* EXERCISE GOAL:
Beginning with the line that holds "rewrite (updated_entry _ _ _ _ _ Hu), decide_True, Hact" in the data below, give again every line through the one that holds "set (v' := with_active", exactly as written.

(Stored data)
______

Lemma shifted_facts v :
  v_cmds (shifted v) = v_cmds v /\ v_next (shifted v) = v_next v /\ v_start (shifted v) = v_next v
  /\ v_records (shifted v) = [] /\ v_data (shifted v) = [].
Proof.
  assert (v_cmds (shifted v) = v_cmds v) as H.
  { unfold v_cmds, v_parts. simpl. rewrite (concat_app _ [[]]). simpl. by rewrite app_nil_r. }
  split_and!; [done| | |done|done]; unfold v_next, v_start; simpl.
  - by rewrite H.
  - by rewrite concat_app, v_cmds_split; simpl; rewrite app_nil_r.
Qed.

(** No bytes behind the records. *)
Lemma tail_ok_prefix v : v_junk v = [] -> v_disk v `prefix_of` v_records v -> tail_ok v.
Proof.
  intros Hj Hd. exists 0%nat, []. rewrite take_0. split_and!; [vm_compute; discriminate|done|].
  by apply prefix_app_r.
Qed.

Lemma shifted_ok v : view_ok v -> v_active v <> [] -> view_ok (shifted v).
Proof.
  intros [] Ha. destruct (shifted_facts v) as (Hc & Hn & Hs & Hr & Hd).
  split; rewrite ?Hc, ?Hn; try done; simpl.
  - apply Forall_app. split; [done|by repeat constructor].
  - exists 0%nat, []. split; [vm_compute; discriminate|by rewrite take_0].
  - by intros [].
Qed.

Lemma dir_repr_shift settled dir w v b :
  dir_repr settled dir w v -> v_orphan v = Some b ->
  (settled -> b = true /\ v_disk v = v_records v) ->
  dir_repr settled dir w (shifted v).
Proof.
  intros [Hok Hex Hgh Hcl (ba & Hact & Hba) Hor Hon Htl Hrt] Hb Hset.
  destruct (ok_orphan _ Hok) as [Hjunk Hne]; [by rewrite Hb|].
  destruct (shifted_facts v) as (Hc & Hn & Hs & Hr & Hd).
  split; [by apply shifted_ok|done|done| | | | | |].
  - simpl. rewrite starts_snoc. apply Forall_app. split; [done|]. constructor; [|done].
    exists (v_disk v), ba. unfold v_data in Hact. rewrite Hjunk, app_nil_r in Hact.
    split; [done|]. intros H. split; [by apply Hset|by apply Hba].
  - exists b. rewrite Hs, Hd. split; [by apply Hor|apply Hset].
  - done.
  - intros name (i & Hi & ->)%Hon. exists i. split; [|done].
    unfold v_firsts in Hi |- *. rewrite Hb in Hi. simpl.
    replace (v_parts (shifted v)) with (v_parts v ++ [[]]) by done.
    rewrite starts_snoc, fmap_app, app_nil_r. exact Hi.
  - intros _. apply tail_ok_prefix; [done|apply prefix_nil].
  - by intros _ [].
Qed.

(** Rewriting the active segment in place. *)
Lemma dir_repr_rewrite settled dir w w' v active junk disk :
  dir_repr settled dir w v ->
  let v' := with_active v active junk disk (v_orphan v) in
  view_ok v' -> (v_orphan v = None \/ active = v_active v) ->
  (settled -> tail_ok v') -> (settled -> is_Some (v_orphan v) -> disk = v_records v') ->
  wrote (seg_file dir (v_start v)) (File (v_data v') disk) w w' ->
  dir_repr settled dir w' v'.
Proof.
  intros [Hok Hex Hgh Hcl (ba & Hact & Hba) Hor Hon Htl Hrt] v' Hok' Hoa Htl' Hrt' Hw.
  pose proof (wrote_same_dirs _ _ _ _ Hw dir) as [Hsd Hsg]. destruct Hw as (Hu & _ & _).
  assert (forall i d k b, is_u64 i -> i <> v_start v ->
    has_file (seg_file dir i) d k b w -> has_file (seg_file dir i) d k b w') as Hother.
  { intros i d k b Hi Hne Hf. unfold has_file. rewrite (updated_entry _ _ _ _ _ Hu), decide_False; [done|].
    intros Heq%seg_file_inj; [done|by apply v_start_u64|done]. }
  split; [done|by apply Hsd|auto| | | | |done|done].
  - apply Forall_forall. intros [i p] Hin. rewrite Forall_forall in Hcl.
    destruct (Hcl _ Hin) as (d & b & Hf & Hs). exists d, b. split; [|done].
    apply Hother; [by eapply (v_closed_u64 v)| |done]. apply (v_closed_below v) in Hin; [|done]. simpl. lia.
  - exists ba. split; [|done]. unfold has_file. change (v_start v') with (v_start v).
    rewrite (updated_entry _ _ _ _ _ Hu), decide_True, Hact by done. done.
  - intros b Hb. simpl in Hb. assert (active = v_active v) as -> by (destruct Hoa; congruence).
    destruct (ok_orphan _ Hok) as [_ Hne]; [by rewrite Hb|].
    change (v_next v') with (v_next v). apply Hother; [by apply v_next_u64| |by apply Hor].
    rewrite v_next_start. apply len_pos in Hne. lia.
  - intros name. rewrite (updated_entry _ _ _ _ _ Hu). intros Hn.
    assert (is_Some (entry_of (Path dir name) w)) as (i & Hi & ->)%Hon.
    { case_decide; [|done]. by apply fmap_is_Some in Hn. }
    exists i. split; [|done]. unfold v_firsts, v_parts in *. simpl. rewrite starts_snoc, fmap_app in *.
    destruct Hoa as [Ho| ->]; [|exact Hi]. rewrite Ho in Hi |- *. exact Hi.
Qed.

(** A new, empty segment file after the active one. *)
Lemma dir_repr_made settled dir w w' v b :
  dir_repr settled dir w v -> v_orphan v = None -> v_junk v = [] -> v_active v <> [] ->
  (settled -> v_disk v = v_records v) ->
  made (seg_file dir (v_next v)) b w w' ->
  dir_repr settled dir w' (with_active v (v_active v) [] (v_disk v) (Some b)).
Proof.
  intros [Hok Hex Hgh Hcl (ba & Hact & Hba) Hor Hon Htl Hrt] Hno Hj Hne Hdisk [Hf He Ho Hd _].
  set (v' := with_active v (v_active v) [] (v_disk v) (Some b)).
  assert (forall i d k b, is_u64 i -> i <> v_next v -> has_file (seg_file dir i) d k b w ->
    exists b', has_file (seg_file dir i) d k b' w' /\ (b = true -> b' = true)) as Hother.
  { intros i d k b0 Hi Hin Hif. assert (seg_file dir (v_next v) <> seg_file dir i) as Hdiff.
    { intros Heq%seg_file_inj; [by eapply Hin|by apply v_next_u64|done]. }
    specialize (Ho _ Hdiff). unfold has_file in *. rewrite Hif in Ho.
    destruct (entry_of (seg_file dir i) w') as [[n b1]|]; [|done].
    destruct Ho as [Ho1 Ho2]. simpl in *. subst n. by exists b1. }
  assert (v_data v' = v_data v) as Hdata by (unfold v_data; by rewrite Hj).
  split.
  - destruct Hok. split; try done; simpl.
    exists 0%nat, []. split; [vm_compute; discriminate|by rewrite take_0].
  - by apply Hd.
  - intros Hs. by apply Hd, Hgh.
  - apply Forall_forall. intros [i p] Hin. rewrite Forall_forall in Hcl.
    destruct (Hcl _ Hin) as (d & b0 & Hfi & Hs).
    apply Hother in Hfi as (b1 & Hfi & Hb1).
    + exists d, b1. split; [done|]. intros H. destruct (Hs H). auto.
    + by eapply (v_closed_u64 v).
    + apply (v_closed_below v) in Hin; [|done]. pose proof (v_start_range _ Hok).
      pose proof (len_nonneg (v_active v)). simpl. lia.
  - rewrite Hdata. apply Hother in Hact as (b1 & Hact & Hb1).
    + exists b1. split; [done|auto].
    + by apply v_start_u64.
    + rewrite v_next_start. apply len_pos in Hne. lia.
  - intros b0 [= <-]. done.
  - intros name Hn. destruct (decide (seg_file dir (v_next v) = Path dir name)) as [[= <-]|Hdiff].
    { exists (v_next v). split; [|done]. unfold v_firsts. simpl. apply elem_of_app. right. by left. }
    assert (is_Some (entry_of (Path dir name) w)) as (i & Hi & ->)%Hon.
    { specialize (Ho _ Hdiff). destruct Hn as [e Hn]. rewrite Hn in Ho.
      destruct (entry_of (Path dir name) w); [eauto|done]. }
    exists i. split; [|done]. unfold v_firsts in *. rewrite Hno, app_nil_r in Hi.
    apply elem_of_app. by left.
  - intros Hs. apply tail_ok_prefix; [done|]. simpl. by rewrite Hdisk.
  - intros Hs _. by apply Hdisk.
Qed.

(** No record is the start of another. *)
Lemma encode_prefix_inj i c c' :
  wf_record i c -> wf_record i c' -> encodeRecord i c `prefix_of` encodeRecord i c' -> c = c'.
Proof.
  intros Hc Hc' [rest Heq]. pose proof (decode_encode i c' [] Hc') as Hd.
  rewrite app_nil_r, Heq, decode_encode in Hd by done. by injection Hd.
Qed.

(** A whole record left after the last one is one more record. *)
Definition absorbed (v : view) (c : bytes) : view :=
  with_active v (v_active v ++ [c]) [] (v_disk v) (v_orphan v).

Lemma absorbed_facts v c :
  v_cmds (absorbed v c) = v_cmds v ++ [c] /\ v_next (absorbed v c) = v_next v + 1
  /\ v_start (absorbed v c) = v_start v
  /\ v_records (absorbed v c) = v_records v ++ encodeRecord (v_next v) c
  /\ v_data (absorbed v c) = v_records v ++ encodeRecord (v_next v) c.
Proof.
  assert (v_cmds (absorbed v c) = v_cmds v ++ [c]) as Hc.
  { rewrite !v_cmds_split. simpl. by rewrite app_assoc. }
  assert (v_records (absorbed v c) = v_records v ++ encodeRecord (v_next v) c) as Hr.
  { unfold v_records, v_start. simpl. rewrite encode_from_snoc, v_next_start. done. }
  split_and!; [done| |done|done|].
  - unfold v_next. rewrite Hc, len_app. simpl. unfold len. simpl. lia.
  - unfold v_data. by rewrite Hr, app_nil_r.
Qed.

______

* EXERCISE RESPONSE:
    rewrite (updated_entry _ _ _ _ _ Hu), decide_True, Hact by done. done.
  - intros b Hb. simpl in Hb. assert (active = v_active v) as -> by (destruct Hoa; congruence).
    destruct (ok_orphan _ Hok) as [_ Hne]; [by rewrite Hb|].
    change (v_next v') with (v_next v). apply Hother; [by apply v_next_u64| |by apply Hor].
    rewrite v_next_start. apply len_pos in Hne. lia.
  - intros name. rewrite (updated_entry _ _ _ _ _ Hu). intros Hn.
    assert (is_Some (entry_of (Path dir name) w)) as (i & Hi & ->)%Hon.
    { case_decide; [|done]. by apply fmap_is_Some in Hn. }
    exists i. split; [|done]. unfold v_firsts, v_parts in *. simpl. rewrite starts_snoc, fmap_app in *.
    destruct Hoa as [Ho| ->]; [|exact Hi]. rewrite Ho in Hi |- *. exact Hi.
Qed.

(** A new, empty segment file after the active one. *)
Lemma dir_repr_made settled dir w w' v b :
  dir_repr settled dir w v -> v_orphan v = None -> v_junk v = [] -> v_active v <> [] ->
  (settled -> v_disk v = v_records v) ->
  made (seg_file dir (v_next v)) b w w' ->
  dir_repr settled dir w' (with_active v (v_active v) [] (v_disk v) (Some b)).
Proof.
  intros [Hok Hex Hgh Hcl (ba & Hact & Hba) Hor Hon Htl Hrt] Hno Hj Hne Hdisk [Hf He Ho Hd _].
  set (v' := with_active v (v_active v) [] (v_disk v) (Some b)).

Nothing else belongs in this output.